Para a enfermeira e doutora em bioética Dirce Guilhem, membro da Comissão Nacional de Ética em Pesquisa e coordenadora do Laboratório de Bioética e Ética em Pesquisa da UNB (Universidade de Brasília), a publicação não faz parte da realidade dos jovens brasileiros e por isso pode ser um desserviço. Segundo ela, o jovem católico faz sexo e se vê diante da “culpa” em usar a pílula do dia seguinte e provocar um aborto. 

“A publicação coloca a culpa, e no contexto brasileiro é perigoso. No Brasil, as meninas começam a vida sexual aos 13, 15 anos, e 85% dos jovens se dizem católicos, como mostram pesquisas do Ministério da Saúde. Os jovens vão ler isso e se sentir culpados”, afirmou Dirce. “O manual não fala de preservativos.” 
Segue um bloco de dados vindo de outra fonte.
(** * npipe: named-pipe connections over overlapped I/O

    A shallow embedding of [npipe_windows.go].  The package is a thin layer
    over the Windows kernel and the Go runtime: every function is a short
    sequence of system calls whose answers decide what is returned.  The
    embedding therefore keeps the kernel outside: a world type [W] and a
    single entry point [sys] answer every call, and the Go functions are
    written in a state monad over [W], one definition per source function,
    with the source's names.

    Conventions of the embedding
    - Go's [error] interface is [option error_value]; [None] is [nil].
    - [syscall.Handle], [uint32], [int], [time.Time] and [time.Duration] are
      [Z]; a conversion that truncates is written out ([uint32]).  Times are
      nanoseconds on the monotonic clock.
    - A pointer receiver is passed by value and handed back by the methods
      that may assign to its fields.
    - A system call that never returns parks the program ([Blocked]); the two
      unbounded [for] loops of the package take a budget of iterations and
      stop in [Spin] when it is used up. *)

From Stdlib Require Import ZArith List String Ascii Bool Lia.
From Stdlib Require Import DecimalString DecimalZ DecimalPos HexString.
Import ListNotations.

Set Warnings "-register-all".

Local Open Scope string_scope.
Local Open Scope Z_scope.

(* ===================================================================== *)
(** ** Constants *)
(* ===================================================================== *)

(** openMode *)
Definition pipe_access_duplex : Z := 0x3.
Definition pipe_access_inbound : Z := 0x1.
Definition pipe_access_outbound : Z := 0x2.

(** openMode write flags *)
Definition file_flag_first_pipe_instance : Z := 0x00080000.
Definition file_flag_write_through : Z := 0x80000000.
Definition file_flag_overlapped : Z := 0x40000000.

(** openMode ACL flags *)
Definition write_dac : Z := 0x00040000.
Definition write_owner : Z := 0x00080000.
Definition access_system_security : Z := 0x01000000.

(** pipeMode *)
Definition pipe_type_byte : Z := 0x0.
Definition pipe_type_message : Z := 0x4.

(** pipeMode read mode flags *)
Definition pipe_readmode_byte : Z := 0x0.
Definition pipe_readmode_message : Z := 0x2.

(** pipeMode wait mode flags *)
Definition pipe_wait : Z := 0x0.
Definition pipe_nowait : Z := 0x1.

(** pipeMode remote-client mode flags *)
Definition pipe_accept_remote_clients : Z := 0x0.
Definition pipe_reject_remote_clients : Z := 0x8.

Definition pipe_unlimited_instances : Z := 255.

Definition nmpwait_wait_forever : Z := 0xFFFFFFFF.

(** [error_pipe_connected] is the not-an-error that occurs if a client
    connects to the pipe between the server's CreateNamedPipe and
    ConnectNamedPipe calls. *)
Definition error_pipe_connected : Z := 0x217.
Definition error_pipe_busy : Z := 0xE7.
Definition error_sem_timeout : Z := 0x79.

Definition error_bad_pathname : Z := 0xA1.
Definition error_invalid_name : Z := 0x7B.

Definition error_io_incomplete : Z := 0x3e4.

Definition SECURITY_DESCRIPTOR_REVISION : Z := 1.

(** Conversion of an integer to [uint32]: the low 32 bits. *)
Definition uint32 (z : Z) : Z := z mod 2 ^ 32.

(* ===================================================================== *)
(** ** Data *)
(* ===================================================================== *)

(** [type PipeAddr string] *)
Definition PipeAddr : Type := string.

(** [type PipeError struct { msg string; timeout bool }] *)
Module PipeError.
Record t : Type := mk { msg : string; timeout : bool }.

(** [Error] implements the error interface. *)
Definition Error (e : t) : string := msg e.

(** [Timeout] implements [net.AddrError.Timeout()]. *)
Definition Timeout (e : t) : bool := timeout e.

(** [Temporary] implements [net.AddrError.Temporary()]. *)
Definition Temporary (e : t) : bool := false.
End PipeError.

(** The dynamic values an [error] of this package can hold. *)
Inductive error_value : Type :=
| Errno (e : Z)                                        (* syscall.Errno *)
| PipeErr (e : PipeError.t)                            (* PipeError *)
| PathError (Op Path : string) (Err : option error_value) (* *os.PathError *)
| SyscallError (Syscall : string) (Err : error_value)  (* *os.SyscallError *)
| EOF.                                                 (* io.EOF *)

Definition error : Type := option error_value.
Abbreviation nil := (@None error_value) (only parsing).

(** [err == c] for an errno constant [c]. *)
Definition is_errno (err : error) (c : Z) : bool :=
  match err with
  | Some (Errno e) => e =? c
  | _ => false
  end.

(** [syscall.Overlapped]; only the event is set by this package. *)
Record Overlapped : Type := { HEvent : Z }.

(** The result of [initSecurityAttributes]: a descriptor with a present,
    empty, non-defaulted DACL.  Its address is the environment's. *)
Inductive SecurityAttributes : Type := NullDaclAttributes.

Module PipeConn.
Record t : Type := mk {
  handle : Z;
  addr : PipeAddr;
  readDeadline : option Z;
  writeDeadline : option Z
}.
End PipeConn.

Module PipeListener.
Record t : Type := mk {
  addr : PipeAddr;
  handle : Z;
  closed : bool
}.
End PipeListener.

(** [type iodata struct { n uint32; err error }] *)
Module iodata.
Record t : Type := mk { n : Z; err : error }.
End iodata.

(* ===================================================================== *)
(** ** The environment *)
(* ===================================================================== *)

(** Every request the package makes of the kernel or of the Go runtime,
    with the arguments it passes. *)
Inductive Call : Type :=
| SysCreateNamedPipe (name : string)
    (openMode pipeMode maxInstances outBufSize inBufSize defaultTimeout : Z)
    (sa : option SecurityAttributes)
| SysConnectNamedPipe (handle : Z) (overlapped : Overlapped)
| SysDisconnectNamedPipe (handle : Z)
| SysWaitNamedPipe (name : string) (timeout : Z)
| SysCreateEvent (sa : option SecurityAttributes)
    (manualReset initialState : bool) (name : option string)
| SysGetOverlappedResult (handle : Z) (overlapped : Overlapped) (wait : bool)
| SysWaitForSingleObject (event : Z) (waitMilliseconds : Z)
| SysCancelIoEx (handle : Z) (overlapped : Overlapped)
| SysCloseHandle (handle : Z)
| SysCreateFile (path : string) (access mode : Z)
    (sa : option SecurityAttributes) (createmode attrs templatefile : Z)
| SysReadFile (handle : Z) (len : nat) (overlapped : Overlapped)
| SysWriteFile (handle : Z) (buf : list Byte.byte) (overlapped : Overlapped)
| SysInitializeSecurityDescriptor (revision : Z)
| SysSetSecurityDescriptorDacl (present defaulted : Z)
| TimeNow
| TimeAfter (d : Z).

(** An environment over worlds [W].  [sys c w] is [None] when the call
    never returns, and otherwise the value the call yields (a handle, a
    count, a wait status, a clock reading), the errno it reports if any,
    and the next world.  [Errno_Timeout] is [syscall.Errno.Timeout]: which
    errnos Go counts as timeouts. *)
Class OS (W : Type) : Type := {
  sys : Call -> W -> option (Z * option Z * W);
  Errno_Timeout : Z -> bool
}.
Dirce explica que é um equívoco dizer que as pílulas e o DIU são abortivos porque os métodos impedem a fecundação. “Mas tudo o que não é natural eles dizem que é aborto. É dogmático, a pílula aparece como monstro, não pode se recorrer a ela”, afirmou. 

A especialista diz que o item que fala que a mulher estuprada “vai aprender a amar” a criança é uma violência. “Obrigar a mulher a ter o bebê nessa situação pode ser mais violento que retirar a criança. Nessa publicação, a mulher não trabalha na tomada de decisão e quem fala sobre a vida das mulheres é um homem”, afirmou Dirce. 

O ginecologista e presidente da SGORJ (Associação de Ginecologia e Obstetrícia do Estado do Rio de Janeiro), Marcelo Burlá, diz que a informação equivocada na vida sexual da mulher é prejudicial e que elas precisam ter conhecimento sobre seu aparelho reprodutor sem a interferência religiosa. Para isso, elas devem sempre procurar um especialista e evitar buscar a igreja para esse fim. 

“É fundamental o uso de contraceptivos, principalmente para evitar doenças. A mulher tem o direito de iniciar sua vida sexual quando quiser, mas quando ficam grávidas com 13, 14 anos, atrapalha todo o planejamento de uma vida. Por isso é importante a informação técnica para evitar a gravidez e usar o melhor método para isso”, afirmou o médico. “Por mais que a informação religiosa seja bem intencionada, ela é tendenciosa.” 

Burlá diz que já atendeu pacientes que lhe trouxeram publicações religiosas sobre sexualidade com erros técnicos. “Já vi publicações assim. As pacientes chegam cheias de dúvidas: se houve ovulação, se ouve concepção, se abortou. Imagina uma menina de 13 anos com dúvida se está tirando uma vida”, disse o ginecologista. “Eu tenho que explicar que não é aborto. Eu digo que pode usar os métodos porque não é aborto.” 

Estatuto do Nasciturno 

A divulgação do manual acontece em meio à polêmica causada no Brasil pelo Projeto de Lei (PL) 478/2007 que estabelece o Estatuto do Nasciturno e prevê, entre outros pontos, o direito ao pagamento de pensão alimentícia, equivalente a um salário mínimo, às crianças concebidas de violência sexual. 

A proposta estabelece também que o nascituro é o ser humano concebido, mas ainda não nascido, e inclusive “os seres humanos concebido in vitro, os produzidos por meio de clonagem ou por outro meio científico e eticamente aceito. O texto diz ainda que o nascituro adquire personalidade jurídica ao nascer com vida, mas sua natureza humana será reconhecida desde a concepção.